I'm very sympathetic to the intelligent arguments that people like Virginia are making that you have to help people downballot and you have to arm yourself against people like the Kochs, but the strategy of fighting fire with fire that the Democratic Party has used for the past 2-3 decades hasn't really worked, it's simply resulted in a Democratic Party that has had to by necessity move further to the right on economic issues/become much more corporate/crony capitalist in order to get "wins."
This is a "winning" strategy in the short-term/from a political standpoint, but a losing strategy in the long-term/from a policy standpoint.
The Democratic party moved to the right during the previous decades not because of the influence of big money but because whenever it fielded left-wing candidates it kept losing by landslide margins (McGovern, Mondale, Dukakis).
On the contrary, despite being the party who benefited most from Wall Street money until 2008 it didn't hesitate to enact Dodd-Frank which permanently alienated many of its big donors and sent them into the open arms of GOP.
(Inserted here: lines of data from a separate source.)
(* ===== verification/GoConv.v ===== *)
(** strconv and time.ParseDuration, which read the configuration of the services.

    Atoi and ParseBool as documented, with their errors.  ParseDuration is the loop of
    the time package over terms of digits, fraction and unit: integers of 64 bits with
    their overflow checks, and the fraction computed in IEEE 754 binary64 as the package
    does. *)
From Stdlib Require Import Ascii ZArith Lia SpecFloat.
From Corelib Require Import ssreflect.
From stdpp Require Import base strings list numbers pretty.
From S2P Require Import Prelude GoStrings GoTime GoEncoding GoNet GoDate.

#[local] Open Scope Z_scope.

(** ** strconv *)

Definition ErrRange : error := Sentinel "strconv.ErrRange" "value out of range".
Definition ErrSyntax : error := Sentinel "strconv.ErrSyntax" "invalid syntax".

(** NumError. *)
Definition num_error `{UnicodeTables} (fn s : string) (err : error) : error :=
  Wrap ("strconv." +:+ fn +:+ ": parsing " +:+ strconv_Quote s +:+ ": " +:+ Error err) [err].

Definition max_uint64 : Z := 2 ^ 64 - 1.

(** ParseUint in base 10, for 64 bits. *)
Fixpoint parse_uint (n : Z) (s : string) : res Z :=
  match s with
  | EmptyString => Ok n
  | String a s' =>
    if is_digit a then
      let n' := n * 10 + Date.dval a in if max_uint64 <? n' then Err ErrRange else parse_uint n' s'
    else Err ErrSyntax
  end.

(** The sign of a number, and the rest. *)
Definition signed (s : string) : bool * string :=
  match s with
  | String a s' => if Ascii.eqb a "-" then (true, s') else if Ascii.eqb a "+" then (false, s') else (false, s)
  | EmptyString => (false, s)
  end.

Definition parse_int (s : string) : res Z :=
  let '(neg, digits) := signed s in
  if bool_decide (digits = "") then Err ErrSyntax
  else
    n ← parse_uint 0 digits;
    if neg then if 2 ^ 63 <? n then Err ErrRange else Ok (- n)
    else if 2 ^ 63 <=? n then Err ErrRange else Ok n.

Definition Atoi `{UnicodeTables} (s : string) : res Z := map_err (num_error "Atoi" s) (parse_int s).

Definition ParseBool `{UnicodeTables} (s : string) : res bool :=
  if bool_decide (s ∈ ["1"; "t"; "T"; "true"; "TRUE"; "True"]) then Ok true
  else if bool_decide (s ∈ ["0"; "f"; "F"; "false"; "FALSE"; "False"]) then Ok false
  else Err (num_error "ParseBool" s ErrSyntax).

(** ** time.ParseDuration *)

Module Duration.

(** binary64. *)
Definition of_uint (n : Z) : spec_float := binary_normalize 53 1024 n 0 false.
Definition fmul : spec_float -> spec_float -> spec_float := SFmul 53 1024.
Definition fdiv : spec_float -> spec_float -> spec_float := SFdiv 53 1024.
(** uint64(x), towards zero. *)
Definition to_uint (x : spec_float) : Z :=
  match x with S754_finite false m e => Z.shiftl (Z.pos m) e | _ => 0 end.

Fixpoint leadingInt (x : Z) (s : string) : option (Z * string) :=
  match s with
  | EmptyString => Some (x, s)
  | String a s' =>
    if is_digit a then
      if 2 ^ 63 / 10 <? x then None
      else let x' := x * 10 + Date.dval a in if 2 ^ 63 <? x' then None else leadingInt x' s'
    else Some (x, s)
  end.

Fixpoint leadingFraction (overflow : bool) (x : Z) (scale : spec_float) (s : string) : Z * spec_float * string :=
  match s with
  | EmptyString => (x, scale, s)
  | String a s' =>
    if is_digit a then
      if overflow then leadingFraction true x scale s'
      else if (2 ^ 63 - 1) / 10 <? x then leadingFraction true x scale s'
      else
        let y := x * 10 + Date.dval a in
        if 2 ^ 63 <? y then leadingFraction true x scale s'
        else leadingFraction false y (fmul scale (of_uint 10)) s'
    else (x, scale, s)
  end.

(** The unit: the bytes up to the next number. *)
Definition number_byte (a : ascii) : bool := Ascii.eqb a "." || is_digit a.
Fixpoint unit_text (s : string) : string * string :=
  match s with
  | EmptyString => (EmptyString, EmptyString)
  | String a s' => if number_byte a then (EmptyString, s) else (String a (unit_text s').1, (unit_text s').2)
  end.

(** The two spellings of micro are U+00B5 and U+03BC. *)
Definition micro_sign : string := String "194" (String "181" "s").
Definition greek_mu : string := String "206" (String "188" "s").
Definition unitMap (u : string) : option Z :=
  if bool_decide (u = "ns") then Some 1
  else if bool_decide (u ∈ ["us"; micro_sign; greek_mu]) then Some 1000
  else if bool_decide (u = "ms") then Some Millisecond
  else if bool_decide (u = "s") then Some Second
  else if bool_decide (u = "m") then Some Minute
  else if bool_decide (u = "h") then Some Hour
  else None.

(** The quoting of the time package, byte by byte. *)
Definition quote_byte (a : ascii) : string :=
  let n := byte_val a in
  if ((n <? 32) || (128 <=? n))%N then "\x" +:+ String (hex_digit (n / 16)) (String (hex_digit (n mod 16)) EmptyString)
  else if Ascii.eqb a "034" || Ascii.eqb a "\" then String "\" (String a EmptyString)
  else String a EmptyString.
Fixpoint quote_bytes (s : string) : string :=
  match s with EmptyString => String "034" EmptyString | String a s' => quote_byte a +:+ quote_bytes s' end.
Definition quote (s : string) : string := String "034" (quote_bytes s).

Definition invalid (orig : string) : error := Opaque ("time: invalid duration " +:+ quote orig).

(** One term: its nanoseconds, and the rest. *)
Definition term (orig s : string) : res (Z * string) :=
  match leadingInt 0 s with
  | None => Err (invalid orig)
  | Some (v, s1) =>
    let pre := negb (String.length s1 =? String.length s)%nat in
    let '(f, scale, s2, post) :=
      match s1 with
      | String a s1' =>
        if Ascii.eqb a "." then
          let '(f, scale, s2) := leadingFraction false 0 (of_uint 1) s1' in
          (f, scale, s2, negb (String.length s2 =? String.length s1')%nat)
        else (0, of_uint 1, s1, false)
      | EmptyString => (0, of_uint 1, s1, false)
      end in
    if negb pre && negb post then Err (invalid orig)
    else
      let '(u, s3) := unit_text s2 in
      if bool_decide (u = "") then Err (Opaque ("time: missing unit in duration " +:+ quote orig))
      else
        match unitMap u with
        | None => Err (Opaque ("time: unknown unit " +:+ quote u +:+ " in duration " +:+ quote orig))
        | Some unit =>
          if 2 ^ 63 / unit <? v then Err (invalid orig)
          else
            let v := v * unit in
            if 0 <? f then
              let v := v + to_uint (fmul (of_uint f) (fdiv (of_uint unit) scale)) in
              if 2 ^ 63 <? v then Err (invalid orig) else Ok (v, s3)
            else Ok (v, s3)
        end
  end.

(** The loop; a term takes at least one byte. *)
Fixpoint terms (fuel : nat) (orig : string) (d : Z) (s : string) : res Z :=
  match fuel, s with
  | _, EmptyString => Ok d
  | O, _ => Err (invalid orig)
  | S fuel, String a _ =>
    if negb (number_byte a) then Err (invalid orig)
    else
      '(v, s') ← term orig s;
      if 2 ^ 63 <? d + v then Err (invalid orig) else terms fuel orig (d + v) s'
  end.

Definition ParseDuration (orig : string) : res Z :=
  let '(neg, s) := signed orig in
  if bool_decide (s = "0") then Ok 0
  else if bool_decide (s = "") then Err (invalid orig)
  else
    d ← terms (String.length s) orig 0 s;
    if neg then Ok (- d) else if 2 ^ 63 - 1 <? d then Err (invalid orig) else Ok d.

Example parse_1h30 : ParseDuration "1h30m" = Ok (90 * Minute).
Proof. vm_compute. reflexivity. Qed.
Example parse_frac : ParseDuration "-1.5s" = Ok (-1500 * Millisecond).
Proof. vm_compute. reflexivity. Qed.
(** Fractions beyond the precision of the product, from the tests of the package. *)
Example parse_third : ParseDuration "0.3333333333333333333h" = Ok (20 * Minute).
Proof. vm_compute. reflexivity. Qed.
Example parse_long : ParseDuration "0.830103483285477580700h" = Ok (49 * Minute + 48 * Second + 372539827).
Proof. vm_compute. reflexivity. Qed.
Example parse_no_unit : ParseDuration "15" = Err (Opaque ("time: missing unit in duration " +:+ quote "15")).
Proof. vm_compute. reflexivity. Qed.
Example parse_overflow : ParseDuration "9223372036854775808ns" = Err (invalid "9223372036854775808ns") /\
  ParseDuration "-9223372036854775808ns" = Ok min_int64.
Proof. vm_compute. split; reflexivity. Qed.
Example parse_micro : ParseDuration (String.append "7" micro_sign) = Ok 7000.
Proof. vm_compute. reflexivity. Qed.
(** ** Lemmas *)

Lemma dval_range a : is_digit a = true -> 0 <= Date.dval a <= 9.
Proof. unfold is_digit, Date.dval. lia. Qed.

Lemma leadingInt_spec x s v s' :
  0 <= x <= 2 ^ 63 -> leadingInt x s = Some (v, s') -> 0 <= v <= 2 ^ 63 /\ (String.length s' <= String.length s)%nat.
Proof.
  revert x. induction s as [|a s IH]; intros x Hx; cbn [leadingInt]; [by intros [= <- <-]|].
  destruct (is_digit a) eqn:Ea; [|by intros [= <- <-]]. destruct (_ <? x); [done|].
  pose proof (dval_range a Ea) as Ha. destruct (Z.ltb_spec (2 ^ 63) (x * 10 + Date.dval a)); [done|].
  intros [Hv Hl]%IH; [|lia]. cbn [String.length]. split; [done|lia].
Qed.
Lemma leadingFraction_length o x scale s : (String.length (leadingFraction o x scale s).2 <= String.length s)%nat.
Proof.
  revert o x scale. induction s as [|a s IH]; intros o x scale; cbn [leadingFraction]; [done|].
  assert (IH' : forall o x scale, (String.length (leadingFraction o x scale s).2 <= String.length (String a s))%nat)
    by (intros; etrans; [apply IH|cbn [String.length]; lia]).
  destruct (is_digit a); [|done]. by repeat case_match.
Qed.
Lemma unit_text_length s : (String.length (unit_text s).1 + String.length (unit_text s).2 = String.length s)%nat.
Proof. induction s as [|a s IH]; [done|]. cbn [unit_text]. destruct (number_byte a); [done|]. cbn [fst snd String.length]. lia. Qed.
Lemma unitMap_pos u unit : unitMap u = Some unit -> 0 < unit.
Proof. unfold unitMap. unfold_time. repeat case_bool_decide; intros [= <-]; lia. Qed.
Lemma to_uint_nonneg x : 0 <= to_uint x.
Proof. destruct x as [| | |[] m e]; cbn [to_uint]; try lia. apply Z.shiftl_nonneg. lia. Qed.

(** A term takes bytes, and what it stands for has a bound. *)
Lemma term_Ok orig s v s' : term orig s = Ok (v, s') -> 0 <= v <= 2 ^ 63 /\ (String.length s' < String.length s)%nat.
Proof.
  unfold term. destruct (leadingInt 0 s) as [[n s1]|] eqn:Ei; [|done]. apply leadingInt_spec in Ei as [Hn Hl1]; [|lia].
  match goal with |- context [match s1 with EmptyString => _ | String _ _ => _ end] =>
    set (frac := match s1 with EmptyString => _ | String _ _ => _ end) end.
  assert (Hf : (String.length frac.1.2 <= String.length s1)%nat).
  { unfold frac. destruct s1 as [|a s1']; [done|]. destruct (Ascii.eqb a "."); [|done].
    pose proof (leadingFraction_length false 0 (of_uint 1) s1') as Hl. destruct (leadingFraction _ _ _ _) as [[f scale] s2].
    cbn in *. lia. }
  destruct frac as [[[f scale] s2] post]. cbn [fst snd] in Hf. destruct (_ && _); [done|].
  pose proof (unit_text_length s2) as Hu. destruct (unit_text s2) as [u s3]. cbn [fst snd] in Hu.
  case_bool_decide as Hne; [done|]. assert (Hu0 : (0 < String.length u)%nat) by (destruct u; [done|cbn; lia]).
  destruct (unitMap u) as [unit|] eqn:Em; [|done]. apply unitMap_pos in Em.
  destruct (Z.ltb_spec (2 ^ 63 / unit) n) as [|Hq]; [done|].
  assert (Hv : 0 <= n * unit <= 2 ^ 63).
  { split; [lia|]. pose proof (Z.mul_div_le (2 ^ 63) unit Em). nia. }
  destruct (0 <? f); [|intros [= <- <-]; split; [done|lia]].
  set (x := fmul _ _). pose proof (to_uint_nonneg x) as Hx.
  destruct (Z.ltb_spec (2 ^ 63) (n * unit + to_uint x)); [done|]. intros [= <- <-]. split; lia.
Qed.

(** The bytes bound the number of rounds. *)
Lemma terms_enough n m orig d s : (String.length s <= n <= m)%nat -> terms m orig d s = terms n orig d s.
Proof.
  revert m d s. induction n as [|n IH]; intros m d [|a s] Hl; [by destruct m|cbn in Hl; lia|by destruct m|].
  destruct m as [|m]; [lia|]. cbn [terms]. destruct (negb (number_byte a)); [done|].
  destruct (term orig (String a s)) as [[v s']|] eqn:Et; [|done]. apply term_Ok in Et as [_ Ht]. cbn [mbind res_bind].
  destruct (_ <? _); [done|]. apply IH. lia.
Qed.
Lemma terms_range n orig d s v : 0 <= d <= 2 ^ 63 -> terms n orig d s = Ok v -> 0 <= v <= 2 ^ 63.
Proof.
  revert d s. induction n as [|n IH]; intros d [|a s] Hd; cbn [terms]; try (by intros [= <-]).
  destruct (negb (number_byte a)); [done|]. destruct (term orig (String a s)) as [[w s']|] eqn:Et; [|done].
  apply term_Ok in Et as [Hw _]. cbn [mbind res_bind]. destruct (Z.ltb_spec (2 ^ 63) (d + w)); [done|]. apply IH. lia.
Qed.
(** A duration is an int64. *)
Lemma ParseDuration_range s d : ParseDuration s = Ok d -> int64_range d.
Proof.
  unfold ParseDuration, int64_range, min_int64, max_int64. destruct (signed s) as [neg s'].
  case_bool_decide; [intros [= <-]; lia|]. case_bool_decide; [done|]. destruct (terms _ _ _ _) as [v|] eqn:Et; [|done].
  apply terms_range in Et; [|lia]. cbn [mbind res_bind]. destruct neg; [intros [= <-]; lia|].
  destruct (Z.ltb_spec (2 ^ 63 - 1) v); [done|]. intros [= <-]. lia.
Qed.
End Duration.

(** An integer is an int64. *)
Lemma parse_uint_range n s v : 0 <= n -> parse_uint n s = Ok v -> 0 <= v.
Proof.
  revert n. induction s as [|a s IH]; intros n Hn; cbn [parse_uint]; [by intros [= <-]|].
  destruct (is_digit a) eqn:Ea; [|done]. apply Duration.dval_range in Ea. destruct (_ <? _); [done|]. apply IH. lia.
Qed.
Lemma Atoi_range `{UnicodeTables} s z : Atoi s = Ok z -> int64_range z.
Proof.
  unfold Atoi, parse_int, int64_range, min_int64, max_int64. destruct (signed s) as [neg s']. case_bool_decide; [done|].
  destruct (parse_uint 0 s') as [n|] eqn:E; [|done]. apply parse_uint_range in E; [|done]. cbn [mbind res_bind].
  destruct neg; [destruct (Z.ltb_spec (2 ^ 63) n)|destruct (Z.leb_spec (2 ^ 63) n)]; try done; intros [= <-]; lia.
Qed.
I refuse to believe that, in either of those three situations, the candidates lost because they weren't big enough fans of deregulation, laissez-faire economics, and crony capitalism. McGovern lost because of Vietnam/crime, Dukakis lost because of being soft on crime, and Mondale was tied to Carter, and all three were very uncharismatic candidates perceived as weak on foreign policy/law and order running against highly unfavorable fundamentals.